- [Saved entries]
(** ** From the setting to the request *)

Lemma empty_lookup o : IsEmpty o = true -> o.(Bools) = ∅ /\ o.(Ints) = ∅ /\ o.(Floats) = ∅ /\ o.(Strings) = ∅.
Proof.
  unfold IsEmpty. intros Hb. apply andb_prop in Hb as [Hb H4]. apply andb_prop in Hb as [Hb H3]. apply andb_prop in Hb as [H1 H2].
  apply bool_decide_eq_true in H1, H2, H3, H4. by apply dom_empty_inv_L in H3.
Qed.
Lemma with_overrides_read {A} (f : Overrides -> gmap string A) o k dflt : (IsEmpty o = true -> f o = ∅) ->
  value_or f (WithOverrides None o) k dflt = default dflt (f o !! k).
Proof. intros Hf. unfold WithOverrides. destruct (IsEmpty o) eqn:E; [|done]. by rewrite (Hf eq_refl), lookup_empty. Qed.
Section Service.
Context `{Uuid} `{Collation} `{FlagColumnLaws} {X : Type} (wired_external wired_lists : bool).
Notation World := (World (X := X) (Y := string)).
Notation DB := (DB (X := X) (Y := string)).
Lemma flags_set f x i o (w w1 : World) : canonical i -> coherent wired_lists w -> storable o -> SetInstallationFlagOverrides f x i o w = (Ok tt, w1) ->
  coherent wired_lists w1 /\ exists inst, w1.(db).(installations) !! i = Some inst /\ FlagOverrides inst = o.
Proof.
  intros Hi C Hs. unfold SetInstallationFlagOverrides. destruct (List.find _ (Keys o)); [done|]. destruct (ValidateOverrides o) as [[]|] eqn:Ev; [|done].
  destruct (MarshalJSON o ≫= column_text) as [t|] eqn:Et; [|done]. apply bind_Some in Et as (text & Em & Ec).
  pose proof (change_keeps wired_lists f (set_FlagOverrides t) x i tt w ltac:(done) Hi C) as K.
  destruct (change f (set_FlagOverrides t) x i tt w) as [[[]|e] w'] eqn:E; [|done]. intros [= <-]. split; [exact K|].
  unfold change, repo_update in E. destruct (f_update f); [done|]. rewrite Hi in E. destruct (update_installation _ x i (db w)) as [d|] eqn:Ed; [|done]. injection E as <-.
  unfold update_installation in Ed. destruct (active_installation (db w) i) as [inst|]; [|done]. destruct (String.eqb _ _); [|done]. injection Ed as <-.
  exists (set_FlagOverrides t inst). split.
  - unfold invalidateInstallation. destruct (String.eqb i ""); cbn; apply lookup_insert_eq.
  - unfold FlagOverrides. cbn [set_FlagOverrides other_columns]. by rewrite (stored_overrides o text t Ev Hs Em Ec).
Qed.

(** C19: once an organization's overrides are set — after any history of calls of the service — they are in force at the next request made with
    any key of the installation, whatever the cache held: a flag reads as the override where there is one and as the deployment's default
    otherwise, through the text of the column, its parser and the request's context; with overrides disabled for the deployment every flag reads as its default.  The text is valid for
    the parser because the setting was, so no override is lost to the fallback for rows that do not parse. *)
Theorem flags_take_effect (d : DB) (ops : list op) (f fv : Faults) (externalID i token : string) (o : Overrides) (live liven : string -> bool)
    (w1 w2 : World) (v : Verified (X := X) (Y := string)) (disabled : bool) :
  db_wf d -> all_clean wired_external wired_lists (started d) ops -> canonical i -> storable o ->
  SetInstallationFlagOverrides f externalID i o (fold_left (serve wired_external wired_lists) ops (started d)) = (Ok tt, w1) ->
  VerifyAPIKey wired_external wired_lists live liven fv token w1 = (Ok v, w2) -> v.(v_APIKey).(InstallationID) = i ->
  let ctx := request_flags disabled v.(v_Installation) None in
  let read {A} (f : Overrides -> gmap string A) (key : string) (dflt : A) := if disabled then dflt else default dflt (f o !! key) in
  (forall key dflt, BoolOr ctx key dflt = read Bools key dflt) /\ (forall key dflt, IntOr ctx key dflt = read Ints key dflt) /\
  (forall key dflt, FloatOr ctx key dflt = read Floats key dflt) /\ (forall key dflt, StringOr ctx key dflt = read Strings key dflt).
Proof.
  intros W Hc Hi Hs Hset Hver Hinst ctx read. pose proof (history_coherent wired_external wired_lists ops _ Hc (coherent_started wired_lists d W)) as C.
  destruct (flags_set _ _ _ _ _ _ Hi C Hs Hset) as [C1 (inst & Hdb & Hf)].
  destruct (verify_sound _ _ _ _ _ _ _ _ _ C1 Hver) as [_ (inst' & Hg & Hvi & _)]. destruct (active_key _ _ _ _ (coh_db _ _ C1) Hg) as (_ & _ & _ & Hdb' & _).
  rewrite Hinst, Hdb in Hdb'. injection Hdb' as <-. unfold ctx. rewrite Hvi. unfold request_flags. rewrite Hf.
  destruct disabled; [done|]. unfold read, BoolOr, IntOr, FloatOr, StringOr.
  repeat split; intros key dflt; apply with_overrides_read; intros E; by destruct (empty_lookup o E) as (? & ? & ? & ?).
Qed.
End Service.

(** ** A concrete column *)

Definition read_object (s : string) : option (gmap string raw) :=
  match read_value (String.length s) s with
  | Some (VObject l, EmptyString) => Some (as_raw <$> (foldl (fun m kv => <[kv.1 := kv.2]> m) ∅ l : gmap string JSON))
  | Some (VNull, EmptyString) => Some ∅
  | _ => None
  end.
#[local] Instance plain_column : FlagColumn := {| float_text _ := None; decode_object := read_object; column_text := Some |}.
Lemma length_join (l : list string) : (list_sum (map String.length l) + pred (length l) <= String.length (String.concat "," l))%nat.
Proof.
  induction l as [|x l IH]; [done|]. change (list_sum (map String.length (x :: l))) with (String.length x + list_sum (map String.length l))%nat.
  destruct l as [|y l]; [cbn; lia|]. change (String.concat "," (x :: y :: l)) with (x +:+ "," +:+ String.concat "," (y :: l)).
  rewrite !str_length_app. cbn [String.length length pred] in *. lia.
Qed.
Lemma list_sum_le {A} (f g : A -> nat) l : Forall (fun x => (f x <= g x)%nat) l -> (list_sum (map f l) <= list_sum (map g l))%nat.
Proof. induction 1; [done|]. cbn. unfold list_sum in *. lia. Qed.
(** The fuel a value needs is at most the length of its text. *)
Lemma marshal_weight v : (weight v <= String.length (Marshal v))%nat.
Proof.
  assert (One : forall w, (1 <= String.length (Marshal w))%nat) by (intros w; destruct (marshal_opens w) as (a & s & -> & _); cbn; lia).
  induction v as [|b|n|s|l IH|l IH] using JSON_rect'; try apply One; cbn [weight Marshal]; unfold bracket; cbn [String.length]; rewrite str_length_app; cbn [String.length].
  - pose proof (length_join (map Marshal l)) as L. rewrite map_map, length_map in L. pose proof (list_sum_le _ _ _ IH). lia.
  - pose proof (length_join (map (fun kv => marshal_string kv.1 +:+ ":" +:+ Marshal kv.2) l)) as L. rewrite map_map, length_map in L.
    assert (B : (list_sum (map (fun kv => weight kv.2) l) <= list_sum (map (fun kv => String.length (marshal_string kv.1 +:+ ":" +:+ Marshal kv.2)) l))%nat); [|lia].
    apply list_sum_le. eapply Forall_impl; [exact IH|]. intros kv Hkv. cbn beta in *. rewrite !str_length_app. lia.
Qed.
Lemma foldl_inserts {A} (l : list (string * A)) : forall m : gmap string A, foldl (fun m kv => <[kv.1 := kv.2]> m) m l = list_to_map (rev l) ∪ m.
Proof.
  induction l as [|[k v] l IH]; intros m; cbn [foldl rev fst snd]; [by rewrite list_to_map_nil, map_empty_union|]. rewrite IH. change (List.app ?a ?b) with (a ++ b)%list.
  rewrite list_to_map_app, list_to_map_cons, list_to_map_nil, <- map_union_assoc. f_equal. by rewrite insert_union_singleton_l.
Qed.
#[local] Instance plain_column_laws : FlagColumnLaws.
Proof.
  split. intros m t [Hv Hi] Ht. assert (t = Marshal (VMap (map_to_list m))) as -> by (change (column_text ?s) with (Some s) in Ht; congruence). clear Ht. split.
  - change (decode_object ?t) with (read_object t). unfold read_object. pose proof (marshal_read (VMap (map_to_list m)) "" _ (marshal_weight _) Hi I) as R.
    replace (Marshal (VMap (map_to_list m)) +:+ "") with (Marshal (VMap (map_to_list m))) in R by (symmetry; apply str_app_nil_r).
    rewrite R, Hv. unfold VMap at 1. do 2 f_equal. rewrite foldl_inserts, map_union_empty.
    rewrite <- (list_to_map_to_list m) at 2. apply list_to_map_proper.
    + rewrite <- Permutation_rev, merge_sort_Permutation. apply NoDup_fst_map_to_list.
    + by rewrite <- Permutation_rev, merge_sort_Permutation.
  - unfold VMap. cbn [Marshal]. done.
Qed.
(** A null is read as the zero of the flag's kind, not refused. *)
Lemma null_override : parse_decoded {[KeyPlannerEnabled := RNull]} = Ok (set_Bool KeyPlannerEnabled false no_overrides) /\
  parse_decoded {[KeyLoopEscalationHoldoutPct := RNull]} = Ok (set_Int KeyLoopEscalationHoldoutPct 0 no_overrides).
Proof. split; vm_compute; reflexivity. Qed.
#[local] Existing Instance any_uuid.
#[local] Existing Instance bytewise.
Definition flag_db : DB (X := unit) (Y := string) := {| api_keys := []; external_keys := []; cluster_lists := [];
  installations := {["i1" := {| inst_ID := "i1"; inst_ExternalID := "org"; inst_Deleted := false; ExcludedModels := []; AllowedModels := [];
    RoutingQualityWeight := None; HideTerminalSurfaces := false; ContentCaptureMode := None; other_columns := "{}" |}]} |}.
Lemma flag_db_wf : db_wf flag_db.
Proof.
  split; [intros k Hk; by apply elem_of_nil in Hk|]. intros id i. cbn. destruct (decide ("i1" = id)) as [<-|]; [|by rewrite lookup_singleton_ne].
  rewrite lookup_singleton_eq. by intros [= <-].
Qed.
Definition some_overrides : Overrides := {| Bools := {[KeyPlannerEnabled := false]}; Ints := {[KeyLoopEscalationHoldoutPct := 50]}; Floats := ∅;
  Strings := {[KeyCyberRefusalFallback := "a model"]} |}.
Lemma flags_take_effect_witness :
  let w := fold_left (serve (X := unit) (Y := string) false false) issue_and_use (started flag_db) in
  let w1 := (SetInstallationFlagOverrides no_faults "org" "i1" some_overrides w).2 in
  exists v w2, VerifyAPIKey false false always always no_faults "rk_abcdefgh" w1 = (Ok v, w2) /\
    BoolOr (request_flags false v.(v_Installation) None) KeyPlannerEnabled true = false /\
    IntOr (request_flags false v.(v_Installation) None) KeyLoopEscalationHoldoutPct 7 = 50 /\
    BoolOr (request_flags false v.(v_Installation) None) KeySiblingFailover true = true.
Proof.
  intros w w1. assert (Hc : all_clean (X := unit) (Y := string) false false (started flag_db) issue_and_use) by (cbn; repeat split; reflexivity).
  assert (Hi : canonical "i1") by reflexivity.
  assert (Hs : storable some_overrides).
  { split; intros k x; cbn [some_overrides Strings Ints]; rewrite lookup_singleton_Some; intros [_ <-]; [vm_compute; reflexivity|lia]. }
  destruct (SetInstallationFlagOverrides no_faults "org" "i1" some_overrides w) as [r w1'] eqn:Eset.
  assert (Er : r = Ok tt) by (change r with (r, w1').1; rewrite <- Eset; vm_compute; reflexivity). rewrite Er in Eset. change w1' with (r, w1').2 in w1.
  destruct (VerifyAPIKey false false always always no_faults "rk_abcdefgh" w1') as [rv w2] eqn:Ev.
  assert (Evr : exists v, rv = Ok v /\ v.(v_APIKey).(InstallationID) = "i1").
  { change rv with (rv, w2).1. rewrite <- Ev. change w1' with (@Ok SetFlagsError unit tt, w1').2. rewrite <- Eset. vm_compute. eexists. split; reflexivity. }
  destruct Evr as (v & -> & Hv). exists v, w2. split; [exact Ev|].
  destruct (flags_take_effect false false flag_db issue_and_use no_faults no_faults "org" "i1" "rk_abcdefgh" some_overrides always always w1' w2 v false
    flag_db_wf Hc Hi Hs Eset Ev Hv) as (B & I & _).
  split; [rewrite B; vm_compute; reflexivity|]. split; [rewrite I; vm_compute; reflexivity|]. rewrite B. vm_compute. reflexivity.
Defined.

- [WORK REQUEST]
Repeat the data word for word, starting at its first line and stopping after the line that contains "destruct (change f".

- [ANSWER TO THIS TASK]
(** ** From the setting to the request *)

Lemma empty_lookup o : IsEmpty o = true -> o.(Bools) = ∅ /\ o.(Ints) = ∅ /\ o.(Floats) = ∅ /\ o.(Strings) = ∅.
Proof.
  unfold IsEmpty. intros Hb. apply andb_prop in Hb as [Hb H4]. apply andb_prop in Hb as [Hb H3]. apply andb_prop in Hb as [H1 H2].
  apply bool_decide_eq_true in H1, H2, H3, H4. by apply dom_empty_inv_L in H3.
Qed.
Lemma with_overrides_read {A} (f : Overrides -> gmap string A) o k dflt : (IsEmpty o = true -> f o = ∅) ->
  value_or f (WithOverrides None o) k dflt = default dflt (f o !! k).
Proof. intros Hf. unfold WithOverrides. destruct (IsEmpty o) eqn:E; [|done]. by rewrite (Hf eq_refl), lookup_empty. Qed.
Section Service.
Context `{Uuid} `{Collation} `{FlagColumnLaws} {X : Type} (wired_external wired_lists : bool).
Notation World := (World (X := X) (Y := string)).
Notation DB := (DB (X := X) (Y := string)).
Lemma flags_set f x i o (w w1 : World) : canonical i -> coherent wired_lists w -> storable o -> SetInstallationFlagOverrides f x i o w = (Ok tt, w1) ->
  coherent wired_lists w1 /\ exists inst, w1.(db).(installations) !! i = Some inst /\ FlagOverrides inst = o.
Proof.
  intros Hi C Hs. unfold SetInstallationFlagOverrides. destruct (List.find _ (Keys o)); [done|]. destruct (ValidateOverrides o) as [[]|] eqn:Ev; [|done].
  destruct (MarshalJSON o ≫= column_text) as [t|] eqn:Et; [|done]. apply bind_Some in Et as (text & Em & Ec).
  pose proof (change_keeps wired_lists f (set_FlagOverrides t) x i tt w ltac:(done) Hi C) as K.
  destruct (change f (set_FlagOverrides t) x i tt w) as [[[]|e] w'] eqn:E; [|done]. intros [= <-]. split; [exact K|].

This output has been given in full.